End-of-Summer Fish Tacos with Peach Salsa

Charleston weather seems to be unsure of itself lately; Summer or Fall?  We got a tease of some cooler, Fall weather last week but temperatures managed to rapidly climb back into the upper 80s this weekend and humidity returned in its full force.  Nonetheless, its the last week of September and October officially means Fall: pumpkin, cabbage, sweet potatoes, and kale!

As an ode to the “end” of Summer I decided to make one of the last batches of fresh peach salsa last week.  While I do love a tangy mango salsa, peaches are native to the Carolinas (and Texas) and as a self-proclaimed rule I choose LOCAL.
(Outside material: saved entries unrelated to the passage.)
(** The build-file and the file-reference line are such lines. *)
Lemma braced_entry_shape file_name file_ref_uuid build_file_uuid j :
  j = BuildFile \/ j = FileRef ->
  ~ In NL file_name -> ~ In NL file_ref_uuid -> ~ In NL build_file_uuid ->
  exists e0,
    entry_of file_name file_ref_uuid build_file_uuid j = e0 ++ ["}"%char; ";"%char; NL] /\
    ~ In NL e0.
Proof.
  intros Hj Hn Ha Hb. destruct Hj as [-> | ->]; cbn [entry_of].
  - exists ([TAB; TAB] ++ build_file_uuid ++ lit " /* " ++ file_name ++
            lit " in Sources */ = {isa = PBXBuildFile; fileRef = " ++ file_ref_uuid ++
            lit " /* " ++ file_name ++ lit " */; "). split.
    + unfold build_file_entry. rewrite <- !app_assoc. reflexivity.
    + apply (count_occ_not_In ascii_dec). fold (newlines ([TAB; TAB] ++ build_file_uuid ++
        lit " /* " ++ file_name ++
        lit " in Sources */ = {isa = PBXBuildFile; fileRef = " ++ file_ref_uuid ++
        lit " /* " ++ file_name ++ lit " */; ")).
      rewrite !newlines_app, (@newlines_plain _ Hn), (@newlines_plain _ Ha),
        (@newlines_plain _ Hb). reflexivity.
  - exists ([TAB; TAB] ++ file_ref_uuid ++ lit " /* " ++ file_name ++
            lit " */ = {isa = PBXFileReference; lastKnownFileType = sourcecode.swift; path = " ++
            file_name ++ lit "; sourceTree = " ++ ["034"%char] ++ lit "<group>" ++
            ["034"%char] ++ lit "; "). split.
    + unfold file_ref_entry. rewrite <- !app_assoc. reflexivity.
    + apply (count_occ_not_In ascii_dec). fold (newlines ([TAB; TAB] ++ file_ref_uuid ++
        lit " /* " ++ file_name ++
        lit " */ = {isa = PBXFileReference; lastKnownFileType = sourcecode.swift; path = " ++
        file_name ++ lit "; sourceTree = " ++ ["034"%char] ++ lit "<group>" ++
        ["034"%char] ++ lit "; ")).
      rewrite !newlines_app, (@newlines_plain _ Hn), (@newlines_plain _ Ha). reflexivity.
Qed.

(** An insertion made right after a word ending in [tail] cannot cut a
    safe zone in two. *)
Lemma no_cut (zone tail t1 t2 u0 pre : text) :
  zone_safe zone tail = true -> zone = t1 ++ t2 -> t1 <> [] -> t2 <> [] ->
  u0 ++ tail = pre ++ t1 -> False.
Proof.
  intros Hsafe Hz H1 H2 E.
  assert (Ht : t1 = firstn (length t1) zone)
    by (rewrite Hz, firstn_app, firstn_all, Nat.sub_diag, firstn_O; now rewrite app_nil_r).
  unfold zone_safe in Hsafe. rewrite forallb_forall in Hsafe.
  specialize (Hsafe (length t1)). rewrite in_seq in Hsafe.
  assert (Hin : 1 <= length t1 < 1 + (length zone - 1)).
  { rewrite Hz, length_app. destruct t1, t2; simpl; try contradiction; lia. }
  apply Hsafe in Hin. rewrite <- Ht in Hin.
  apply common_end_prefix in E. rewrite negb_true_iff, orb_false_iff in Hin.
  destruct Hin, E; congruence.
Qed.

(** Each of the four patterns finds the longest match at the place where it
    matches. *)
Lemma anchor_longest k : longest (pattern_of k).
Proof.
  destruct k; cbn [pattern_of]; unfold build_file_section_re, file_ref_section_re,
    views_group_pattern, sources_pattern; apply longest_lit_cons.
  - apply longest_nil.
  - apply longest_nil.
  - apply longest_plus_lit.
  - apply longest_plus_lit_plus_lit. intros H. vm_compute in H.
    repeat (destruct H as [H|H]; [discriminate H|]). exact H.
Qed.

Lemma found_at_turn_run file_name file_ref_uuid build_file_uuid k :
  exists done, forall c,
    found_at_turn file_name file_ref_uuid build_file_uuid k c =
    found k (run_order file_name file_ref_uuid build_file_uuid done c).
Proof.
  destruct k.
  - exists []. reflexivity.
  - exists [BuildFile]. reflexivity.
  - exists [BuildFile; FileRef]. reflexivity.
  - exists [BuildFile; FileRef; ViewsGroup]. reflexivity.
Qed.

Lemma sub_step_unfold file_name file_ref_uuid build_file_uuid k c :
  sub_step file_name file_ref_uuid build_file_uuid k c =
  match search (pattern_of k) c with
  | Some m => splice c (m_end m) (entry_of file_name file_ref_uuid build_file_uuid k)
  | None => c
  end.
Proof. reflexivity. Qed.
Cooking is truly therapeutic in my life.  There is nothing more peaceful than entering the silence of my kitchen after a long day.  I rarely allow music to infiltrate the kitchen.  For the first time all day I like to separate myself from outside noises, the constant tampering of keys at my computer or on my cell phone, and just be.  I gathered my ingredients from my fridge and smiled at the colorful array of produce sitting on my cutting board.  It is in these small moments that I remember why I love to cook.

Huge thanks to Lance for changing over my website from blogger to wordpress.  I cannot thank him enough for the time and energy put into transforming and improving Nat’s Knack.  Check out his work at http://lancelotlife.tumblr.com/.
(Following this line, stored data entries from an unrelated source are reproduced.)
(** ** Shared facts about the upload flows *)

(** Both copies at once. *)
Lemma uploadMedia_of_run (c : Copy) (input : UploadMediaInput) (w : World) :
  uploadMedia_of c input w =
  let opts := uploadOptions_of c input (Date_now w) in
  match service_answer c input w with
  | inl e =>
      ([EvUpload imagekit opts;
        EvConsoleError "ImageKit upload failed:" (LogThrown (Rejected e))],
       Threw (failure_of c (serviceMessage e)))
  | inr response =>
      if truthy (ImageKit.url response) then
        ([EvUpload imagekit opts],
         validated w {| mediaUrl := ImageKit.url response;
                        thumbnailUrl := thumbnail_of c response |})
      else
        ([EvUpload imagekit opts;
          EvConsoleError "ImageKit full response on failure:" (LogResponse response);
          EvConsoleError "ImageKit upload failed:" (LogThrown no_url_error)],
         Threw (failure_of c (Some "ImageKit response did not include a URL.")))
  end.
Proof.
  destruct c; unfold uploadMedia_of, service_answer, uploadOptions_of, failure_of, thumbnail_of.
  - apply Named_uploadMedia_run.
  - apply Unnamed_uploadMedia_run.
Qed.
Grilled Fish Tacos with Peach Salsa
Serves: 4 (2 tacos/person)


1 peach, diced

1 avocado, diced

1 medium-sized tomato, diced

1 jalapeño, seeded and minced

Juice of 1 lime

¼ cup cilantro, chopped

¼ cup red onion, finely chopped

4 fish fillets (I use tilapia)

Salt and pepper

Corn or flour tortillas (8-10)

Sour cream (optional)

Hot sauce (optional)



Peach Salsa

Combine the first seven ingredients, adding salt and pepper to taste. Set aside to marinate or place in the fridge for later use.

Grilled Fish

Rinse the fillets and blot dry with paper towels.  Heat a large grill pan or skillet over medium heat and lightly grease with olive oil or butter.  Lightly salt and pepper both sides of the fish and grill for 3 minutes per side or until the meat is white and flaky.  Remove from the pan and let cool.  Meanwhile, place corn or white tortillas in a preheated oven (350 F) for 3-4 minutes, just to warm.  Prepare the tacos by filling each tortilla with ½ a fish fillet, salsa, and sour cream on top.  Enjoy!